Unfortunately, I think queueing would still be necessary since you would
not be able to update the userland pollfd until that proc became curproc
again.  Unless you mapped the pollfd space into the kernel and wired it.

This still has the problem of scanning all the pollfd structs.  For up to
a the low hundreds, this probably is OK, somewhere after that it becomes
expensive.  The nice thing about the event queue is that it scales
(virtually) linearly to any number of descriptors.

> >From what I understand your methodology of async IO involves this
> type of cycle:
> 
> syscall_register_descriptor -> SIGIO -> \
>  syscall_read_from_event_queue -> syscall_read/write/lock/etc
> 
> Being able to register the pollfd allows for a minimal amount
> of memory overhead and one less syscall, infact it doesn't even
> require much of a new subsystem:
> 
> syscall_register_pollfd -> SIGIO -> kernel to userland write \
>   userland_pollscan -> syscal_read/write/lock/etc
> 
> You would have to have a refresh the kernel pollfd array if
> what you were interested in changed.
> 
> How does this sound to you?

I would propose a system more like this:

syscall_register_fdinterest->[eventloop:
syscall_wait_for_events/syscall_read()/syscall_write()/syscall_accept()/etc]

I don't see any particular advantage to using SIGIO or signals in general.

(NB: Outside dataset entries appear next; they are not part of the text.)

(* ===== verification/Consumer.v ===== *)
(** The consumer of a partition: [consumeMessages] and [ensureCommandGroup] of
    internal/engine/engine.go, and what [runPartition] of worker.go does between
    the claim and the release of a lease.

    What the blocking reads return is an argument: the log XRANGE yields, the
    entries XAUTOCLAIM hands over, and the results of the successive reads. *)

From S2P Require Import Prelude Json Types Router State Events Outbox Commands Handlers Replay DbWorker.
From S2P Require Import Ledger Invariant Concurrency Commanding Lifecycle Fixtures Findings.
Local Open Scope Z_scope.

(** [ensureCommandGroup] tests its error the way the DB worker does. *)
Definition ensureCommandGroup (err : option string) : option string := ensureGroup err.

(** One XREADGROUP: entries, the cancellation, or another error, after which the
    loop waits unless the context is done. *)
Inductive CommandRead :=
| Delivered (entries : list StreamEntry)
| ReadCanceled
| ReadFailed (done_ : bool).

Section consumer.
Context `{Environment}.

Fixpoint consumeLoop (partitionID : Z) (reads : list CommandRead) : M () :=
  match reads with
  | [] | ReadCanceled :: _ | ReadFailed true :: _ => ret ()
  | ReadFailed false :: reads => consumeLoop partitionID reads
  | Delivered entries :: reads =>
      processEntries partitionID entries ;;;
      consumeLoop partitionID reads
  end.

Definition consumeMessages (partitionID : Z) (groupErr : option string) (claimed : list StreamEntry)
    (reads : list CommandRead) : M () :=
  match ensureCommandGroup groupErr with
  | Some _ => ret ()
  | None =>
      processEntries partitionID claimed ;;;
      consumeLoop partitionID reads
  end.

(** Between claim and release: replay the log (an error is only logged), consume. *)
Definition servePartition (partitionID : Z) (log : option (list StreamEntry)) (groupErr : option string)
    (claimed : list StreamEntry) (reads : list CommandRead) : M () :=
  replayCommandLog partitionID log ;;;
  consumeMessages partitionID groupErr claimed reads.

(** ** Invariant *)

(** The entries a consumer works through, in order. *)
Fixpoint delivered (reads : list CommandRead) : list StreamEntry :=
  match reads with
  | [] | ReadCanceled :: _ | ReadFailed true :: _ => []
  | ReadFailed false :: reads => delivered reads
  | Delivered entries :: reads => entries ++ delivered reads
  end.

Lemma processEntries_app pid es es' w :
  processEntries pid (es ++ es') w = (processEntries pid es ;;; processEntries pid es') w.
Proof.
  revert w. induction es as [|e es IH]; intros w; simpl; [done|].
  unfold bind. destruct (processStreamEntry pid e w) as [[u w1]|]; [|done].
  rewrite IH. unfold bind. done.
Qed.

(** A consumer does to the engine exactly what working through its entries in one
    batch does, however they are split into reads. *)
Lemma consumeMessages_batch pid groupErr claimed reads w :
  ensureCommandGroup groupErr = None →
  consumeMessages pid groupErr claimed reads w = processEntries pid (claimed ++ delivered reads) w.
Proof.
  intros Hg. unfold consumeMessages. rewrite Hg, processEntries_app.
  destruct (processEntries pid claimed w) as [[u w1]|] eqn:E; [|unfold bind; by rewrite E].
  rewrite !(bind_eq _ _ _ _ _ E). clear E. revert w1.
  induction reads as [|[es| |[]] reads IH]; intros w1; simpl; try done.
  rewrite processEntries_app. unfold bind. destruct (processEntries pid es w1) as [[u' w2]|]; [|done]. apply IH.
Qed.

End consumer.

(** ** Commands sent while nobody serves the partition *)

#[local] Existing Instance testEnv.

(** One order, sent by a client that waits, in the log and not yet delivered. *)
Definition backlog : list StreamEntry := [
  mkEntryOf "1-0" "client" (JText (JObj [("type", JStr CreateOrderCommand); ("requestId", JStr "r1");
    ("payload", createOrder_json (request "b" "dan" SideBuy OrderTypeLimit 5 60))]))].

Definition servedBacklog : World :=
  match servePartition 0 (Some backlog) None [] [Delivered backlog; ReadCanceled] poor with
  | Some (_, w) => w
  | None => poor
  end.

(** A command that waits in the stream when an engine takes over the partition
    takes effect without being announced.  The replay covers the whole stream,
    undelivered entries included, and is silent; when the entry is then
    delivered its order is already known and is answered as a resubmission.
    Here Dan's order is accepted, acknowledged and rests in the book with 300
    locked, but no event was sent or journalled: the database never learns of
    it. *)
Lemma backlog_is_never_announced :
  is_Some (orders (eng servedBacklog) !! "b") ∧ GetBalances "dan" (eng servedBacklog) = (300, 300, true) ∧
  ((λ cj, (cj.1, success_of cj.2)) <$> published servedBacklog) = [("client", Some (JBool true))] ∧
  length (acked servedBacklog) = 1%nat ∧ xlog servedBacklog = [] ∧ journal servedBacklog = [].
Proof. vm_compute. repeat split; try reflexivity. eauto. Qed.

(** ** Witnesses *)

(* ===== verification/Rpc.v ===== *)
(** Theorems about the request/reply protocol between the API and the engine:
    what a send leaves in the command streams whatever calls fail, which reply a
    caller may get, that a reply the engine publishes reaches the caller that
    waits for it, and the fan-out over the partitions. *)

From S2P Require Import Prelude Json Types Router State Outbox Events Commands Handlers Replay Routing Lease Manager.
Local Open Scope Z_scope.

(** ** The wire format *)

(** [resolve] decides a lookup of a literal key. *)
Ltac decode_step :=
  erewrite decode_cons;
    [|by vm_compute
     |lazy -[into_int64 into_uint64]; rewrite ?into_int64_ok, ?into_uint64_ok by done; reflexivity].

(** What [createEnvelope] makes: a sequence number is a uint64. *)
Definition command_ok (env : CommandEnvelope) : Prop := 0 ≤ c_Sequence env ≤ max_uint64.

Lemma unmarshal_marshal_command env j :
  command_ok env → c_Payload env = JText j → unmarshal_command (JText (command_json env)) = Some env.
Proof.
  destruct env as [id ty ev rq sq ts pl]. unfold command_ok. simpl. intros Hs ->.
  unfold unmarshal_command, unmarshal_struct, command_json, zeroCommand, omit_empty.
  cbn [c_CommandID c_Type c_EventID c_RequestID c_Sequence c_Timestamp c_Payload raw_json].
  destruct (seqb_spec ev ""), (seqb_spec rq ""); subst; cbn [app];
    repeat decode_step; reflexivity.
Qed.

(** So the engine reads off the stream what was asked. *)
Lemma entryMessage_command env j id cl :
  command_ok env → c_Payload env = JText j → c_Type env ≠ "" →
  entryMessage (mkEntryOf id cl (JText (command_json env))) = Some (mkMessage (c_Type env) (JText j)).
Proof.
  intros Hok Hj Hty. unfold entryMessage. cbn [se_command text_empty].
  by rewrite (unmarshal_marshal_command env j Hok Hj), (seqb_ne _ _ Hty), Hj.
Qed.

(** Replies of the handlers: no request id yet, and data that is JSON or absent. *)
Definition response_ok (r : EngineResponse) : Prop :=
  RequestID r = "" ∧ (Data r = raw_nil ∨ ∃ j, Data r = JText j).
(* ===== verification/Broadcast.v ===== *)
(** Theorems about the WebSocket gateway: its state stays well formed, clients
    receive what was sent to them in order, a broadcast reaches exactly the
    subscribers of its event, a trade that the engine publishes reaches the
    connections of the subscribers, who may connect, and the crash that a closed
    subscriber causes. *)

From S2P Require Import Prelude Json Types Router State Events Outbox Auth Gateway Streaming.
Local Open Scope Z_scope.

(** C24: in every interleaving of the pumps and the broadcasts, down to the parts of a
    close, the gateway stays well formed: every topic has members and all of them are
    registered, each registered client and the hub agree on what it is subscribed
    to, no buffer exceeds its size, the channel of a client is closed only after its
    flag was set, and its connection only after its channel. *)
Theorem gateway_well_formed tr s : run initRun tr s → wf (gateway s).
Proof. intros Hr. apply (run_sound _ _ _ Hr wf_init delivered_init). Qed.

(** C23: per client, delivery is in order, without gaps or repetitions.  In every
    interleaving the text messages written to a connection are a prefix of those
    queued for its client, and while its write pump runs the rest is exactly the
    message the pump has taken and not yet written, if there is one, and then what
    waits in the buffer. *)
Theorem clients_receive_in_order tr s c :
  run initRun tr s →
  texts (wire (client (gateway s) c)) `prefix_of` accepted c tr ∧
  (c ∈ writers s →
     accepted c tr = texts (wire (client (gateway s) c)) ++
       option_list (inHand (client (gateway s) c)) ++ send (client (gateway s) c)).
Proof.
  intros Hr. destruct (run_sound _ _ _ Hr wf_init delivered_init) as [_ HD].
  split; [apply HD|apply (dv_exact _ _ HD)].
Qed.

The nice thing is that the same loop works for async io (aio_*) if done
right--somethine like having wait_for_events returning a union with a key
value so you know what kind of event you've picked up and how to proceed.
In other words, you could freely intermix aio with event driven io in the
same loop.  This would be handy in some of the code I've been messing
with--right now I depend on an implementation detail to allow me to do an
aio_read() on a listening socket.  When said read completes (always with
failure, of course), I know that the socket is 'ready' for an accept().
Events would let me do the same without the ugliness.

Events could also (I haven't thought this out, so please forgive me if
there's an obvious bugaboo here) return additional information about the
descriptor/whatever.  One nice possibility would be outgoing buffer space
on sockets.  This may or may not be worth the coding effort.  

If implemented in a multiprocessor aware manner, events could also allow
for more parallelism that we have now.